Ryan David P, O'Neil Bert H, Supko Jeffrey G, Rocha Lima Carlo M, Dees E Claire, Appleman Leonard J, Clark Jeffrey, Fidias Phinos, Orlowski Robert Z, Kashala Oscar, Eder Joseph P, Cusack James C
Massachusetts General Hospital Cancer Center, Boston, Massachusetts 02114, USA.
Cancer. 2006 Dec 1;107(11):2688-97. doi: 10.1002/cncr.22280.
The authors conducted a Phase I dose-finding trial to study the use of combined bortezomib plus irinotecan in patients with advanced solid tumors.

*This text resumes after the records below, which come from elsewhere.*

Definition with_hooks (m : manager) ls ps ts es : manager :=
  {| objs := objs m; pending := pending m; jobs := jobs m; evictionTimers := evictionTimers m; lifecycles := ls; lifecyclePhases := ps;
     tombstones := ts; disposed := disposed m; effects := effects m ++ es; ctl := ctl m |}.

Definition with_ctl (m : manager) c : manager :=
  {| objs := objs m; pending := pending m; jobs := jobs m; evictionTimers := evictionTimers m; lifecycles := lifecycles m;
     lifecyclePhases := lifecyclePhases m; tombstones := tombstones m; disposed := disposed m; effects := effects m; ctl := c |}.

Definition emit (m : manager) e : manager := with_core m (objs m) (pending m) (jobs m) (evictionTimers m) [e].

Definition with_obj (m : manager) (r : nat) (j : AsyncJob) : manager :=
  with_core m (<[r := j]> (objs m)) (pending m) (jobs m) (evictionTimers m) [].

Definition with_records (c : control) rs hs ps q : control :=
  {| records := rs; liveHandles := hs; subagentProgress := ps; resumeQueue := q; resumeSeq := resumeSeq c;
     resumeDescriptors := resumeDescriptors c; descriptorRunners := descriptorRunners c; resumeRunner := resumeRunner c;
     leases := leases c; shutdownSeq := shutdownSeq c |}.

Definition with_seq (c : control) n : control :=
  {| records := records c; liveHandles := liveHandles c; subagentProgress := subagentProgress c; resumeQueue := resumeQueue c;
     resumeSeq := n; resumeDescriptors := resumeDescriptors c; descriptorRunners := descriptorRunners c;
     resumeRunner := resumeRunner c; leases := leases c; shutdownSeq := shutdownSeq c |}.

Definition with_leases (c : control) ls n : control :=
  {| records := records c; liveHandles := liveHandles c; subagentProgress := subagentProgress c; resumeQueue := resumeQueue c;
     resumeSeq := resumeSeq c; resumeDescriptors := resumeDescriptors c; descriptorRunners := descriptorRunners c;
     resumeRunner := resumeRunner c; leases := ls; shutdownSeq := n |}.

Definition with_descriptors (c : control) ds rs g : control :=
  {| records := records c; liveHandles := liveHandles c; subagentProgress := subagentProgress c; resumeQueue := resumeQueue c;
     resumeSeq := resumeSeq c; resumeDescriptors := ds; descriptorRunners := rs; resumeRunner := g; leases := leases c;
     shutdownSeq := shutdownSeq c |}.

Definition set_delete (l : list string) (x : string) : list string := List.filter (fun y => negb (bool_decide (y = x))) l.
Definition set_insert (l : list string) (x : string) : list string := if decide (x ∈ l) then l else l ++ [x].

Definition new_manager : manager :=
  {| objs := []; pending := []; jobs := []; evictionTimers := []; lifecycles := []; lifecyclePhases := []; tombstones := [];
     disposed := false; effects := [];
     ctl := {| records := []; liveHandles := []; subagentProgress := []; resumeQueue := []; resumeSeq := 0; resumeDescriptors := [];
               descriptorRunners := []; resumeRunner := None; leases := []; shutdownSeq := 0 |} |}.

(** [jobs.get(id)], with the run that made it. *)
Definition get_job (m : manager) (i : string) : option (nat * AsyncJob) :=
  match map_get (jobs m) i with Some r => pair r <$> objs m !! r | None => None end.

Definition listed_jobs (m : manager) : list AsyncJob := omap (fun p => objs m !! p.2) (jobs m).

(** A filter applies when it names an owner that is not empty. *)
Definition filter_owner (filter : option string) : option string :=
  match filter with Some o => if decide (o = "") then None else Some o | None => None end.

Patients who had received >/=1 prior chemotherapy regimen were eligible. Patients received bortezomib (1.0 mg/m(2), 1.3 mg/m(2), or 1.5 mg/m(2)) on Days 1, 4, 8, and 11 and received irinotecan (from 50 mg/m(2) to 125 mg/m(2)) on Days 1 and 8 of each 21-day cycle for a maximum of 8 cycles. Bortezomib followed irinotecan on coadministration days in Cycle 1 and Cycles 3 through 8 but preceded irinotecan in Cycle 2 to assess the effect of administration sequence on bortezomib pharmacodynamics.

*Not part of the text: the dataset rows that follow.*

(* ===== verification/JobRuns.v ===== *)
(** * Runs of the job manager

    The operations of [JobRegistry.v] as the steps of a run, and what holds
    after every run: the job limit, the fate of each job, and what a
    confirmed shutdown of an owner's subagents says.  Every operation is a
    sequence of [move]s, so the invariants are proved once, for the moves. *)

From stdpp Require Import sorting relations.
From S2P Require Import Prelude JsNumber JsValue JsText JobRegistry.

Local Open Scope string_scope.
Local Open Scope list_scope.
Local Open Scope Z_scope.

(** ** Candidates for a fresh id *)

Lemma first_free_fresh taken name n fuel :
  (forall a b, name a = name b -> a = b) -> (length taken < fuel)%nat -> first_free taken name n fuel ∉ taken.
Proof.
  intros Hinj. revert taken n. induction fuel as [|fuel IH]; intros taken n Hf; [lia|].
  cbn [first_free]. case_decide as Hin; [|done].
  set (rest := List.filter (fun x => negb (bool_decide (x = name n))) taken).
  assert (Hlen : (length rest < fuel)%nat).
  { assert (length rest < length taken)%nat; [|lia].
    subst rest. clear -Hin. induction taken as [|y l IH]; [by apply not_elem_of_nil in Hin|].
    cbn. destruct (bool_decide_reflect (y = name n)) as [E|E]; cbn.
    - apply Nat.lt_succ_r. clear. induction l as [|z l IH]; cbn; [lia|]. case_match; cbn; lia.
    - apply elem_of_cons in Hin as [Hin|Hin]; [congruence|]. specialize (IH Hin). lia. }
  assert (Heq : forall m, n < m -> first_free taken name m fuel = first_free rest name m fuel).
  { clear IH Hlen Hf. induction fuel as [|fuel IH]; intros m Hm; [done|]. cbn.
    assert (name m ∈ taken <-> name m ∈ rest) as Hiff.
    { subst rest. rewrite !list_elem_of_In, filter_In. split; [|tauto]. intros Hx. split; [done|].
      apply negb_true_iff, bool_decide_eq_false. intros E. apply Hinj in E. lia. }
    destruct (decide (name m ∈ taken)), (decide (name m ∈ rest)); try tauto. apply IH. lia. }
  specialize (IH rest (n + 1) Hlen). rewrite Heq by lia. intros Hc. apply IH.
  apply list_elem_of_In, filter_In. split; [by apply list_elem_of_In|].
  apply negb_true_iff, bool_decide_eq_false. intros E.
  assert (Hge : forall l m f, m <= m -> exists k, m <= k /\ first_free l name m f = name k).
  { clear -Hinj. intros l m f _. revert m. induction f as [|f IHf]; intros m; cbn; [exists m; split; [lia|done]|].
    case_decide; [|exists m; split; [lia|done]]. destruct (IHf (m + 1)) as (k & Hk & Ek). exists k. split; [lia|done]. }
  destruct (Hge rest (n + 1) fuel ltac:(lia)) as (k & Hk & Ek). rewrite Ek in E. apply Hinj in E. lia.
Qed.

Lemma resolveJobId_fresh m p : resolveJobId m p ∉ (jobs m).*1.
Proof.
  unfold resolveJobId. repeat case_decide; try done.
  - apply first_free_fresh; [|lia]. intros a b E. by apply append_inv_l, show_Z_inj in E.
  - apply first_free_fresh; [|lia]. intros a b E. rewrite <- !append_assoc in E. by apply append_inv_l, show_Z_inj in E.
Qed.

Lemma first_free_named taken name n fuel : exists k, first_free taken name n fuel = name k.
Proof. revert n. induction fuel as [|fuel IH]; intros n; cbn; [by exists n|]. case_decide; [apply IH|by exists n]. Qed.

Lemma resolveJobId_named m p : resolveJobId m p <> "".
Proof.
  unfold resolveJobId. repeat case_decide; try done;
    match goal with |- first_free ?t ?f ?n ?k <> _ => destruct (first_free_named t f n k) as [x ->] end; [done|].
  by destruct (match p with Some p => trim p | None => "" end).
Qed.

(** ** Moves *)

(** What may become of a job. *)
Definition status_later (a b : job_status) : bool :=
  bool_decide (a = b) ||
  match a, b with
  | running, _ | completed, failed | paused, cancelled | paused, failed => true
  | _, _ => false
  end.

Record later (j j' : AsyncJob) : Prop := {
  l_id_same : id j' = id j;
  l_start : startTime j' = startTime j;
  l_owner_same : ownerId j' = ownerId j;
  l_subagent : subagent_id j' = subagent_id j;
  l_end : forall t, endTime j = Some t -> endTime j' = Some t;
  l_status : status_later (status j) (status j') = true
}.

#[export] Instance later_refl : Reflexive later.
Proof. intros j. split; try done. unfold status_later. by rewrite bool_decide_true. Qed.

#[export] Instance later_trans : Transitive later.
Proof.
  intros a b c [A1 A2 A3 A4 A5 A6] [B1 B2 B3 B4 B5 B6]. split; try congruence; [by eauto|].
  revert A6 B6. unfold status_later. by destruct (status a), (status b), (status c).
Qed.

(** The end of a job, frozen when it stops. *)
Lemma later_stop j s now : status_later (status j) s = true -> later j (with_status j s (frozen j now)).
Proof. intros H. split; cbn; try done. intros t E. unfold frozen. by rewrite E. Qed.

Lemma later_status j s : status_later (status j) s = true -> later j (with_status j s (endTime j)).
Proof. intros H. by split. Qed.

Fifty-one enrolled patients with malignancies, including colorectal cancer (n = 23 patients), lung cancer (n = 6 patients), gastroesophageal cancer (n = 6 patients), and pancreatic cancer (n = 3 patients), received >/=1 dose of study drug. Nausea, vomiting, and diarrhea were the principal dose-limiting toxicities and led to the maximum tolerated doses of 1.3 mg/m(2) bortezomib and 125 mg/m(2) irinotecan. The most common grade >/=3 bortezomib-related nonhematologic adverse events were fatigue (n = 5 episodes), diarrhea (n = 4 episodes), and nausea (n = 4 episodes). grade >/=3 bortezomib-related hematologic adverse events included neutropenia (n = 6 episodes) and thrombocytopenia (n = 4 episodes) and rarely were dose limiting. Of 34 evaluable patients, no objective responses according to the Response Evaluation Criteria in Solid Tumors were seen; 10 patients achieved stable disease. The degree of proteasome inhibition in whole blood indicated that the biologic activity of bortezomib was unaffected by irinotecan coadministration.
The results of this Phase I study in patients with solid tumors indicated that bortezomib at a dose of 1.3 mg/m(2) on Days 1, 4, 8, and 11 plus irinotecan at a dose of 125 mg/m(2) on Days 1 and 8 every 21 days were the recommended Phase II doses.
作者开展了一项I期剂量探索试验,以研究硼替佐米联合伊立替康在晚期实体瘤患者中的应用。
曾接受过≥1种既往化疗方案的患者符合入组条件。患者在每个21天周期的第1、4、8和11天接受硼替佐米(1.0mg/m²、1.3mg/m²或1.5mg/m²),并在每个21天周期的第1天和第8天接受伊立替康(剂量从50mg/m²至125mg/m²),最多8个周期。在第1周期以及第3至8周期的联合给药日,硼替佐米在伊立替康之后给药,但在第2周期中硼替佐米在伊立替康之前给药,以评估给药顺序对硼替佐米药效学的影响。
51例入组的恶性肿瘤患者,包括结直肠癌(23例)、肺癌(6例)、胃食管癌(6例)和胰腺癌(3例),接受了≥1剂研究药物。恶心、呕吐和腹泻是主要的剂量限制性毒性反应,由此确定硼替佐米的最大耐受剂量为1.3mg/m²,伊立替康的最大耐受剂量为125mg/m²。最常见的≥3级与硼替佐米相关的非血液学不良事件为疲劳(5例)、腹泻(4例)和恶心(4例)。≥3级与硼替佐米相关的血液学不良事件包括中性粒细胞减少(6例)和血小板减少(4例),且很少成为剂量限制性因素。在34例可评估患者中,根据实体瘤疗效评价标准未观察到客观缓解;10例患者病情稳定。全血中的蛋白酶体抑制程度表明,伊立替康联合给药不影响硼替佐米的生物活性。
这项针对实体瘤患者的I期研究结果表明,推荐的II期剂量为第1、4、8和11天给予1.3mg/m²的硼替佐米,每21天的第1天和第8天给予125mg/m²的伊立替康。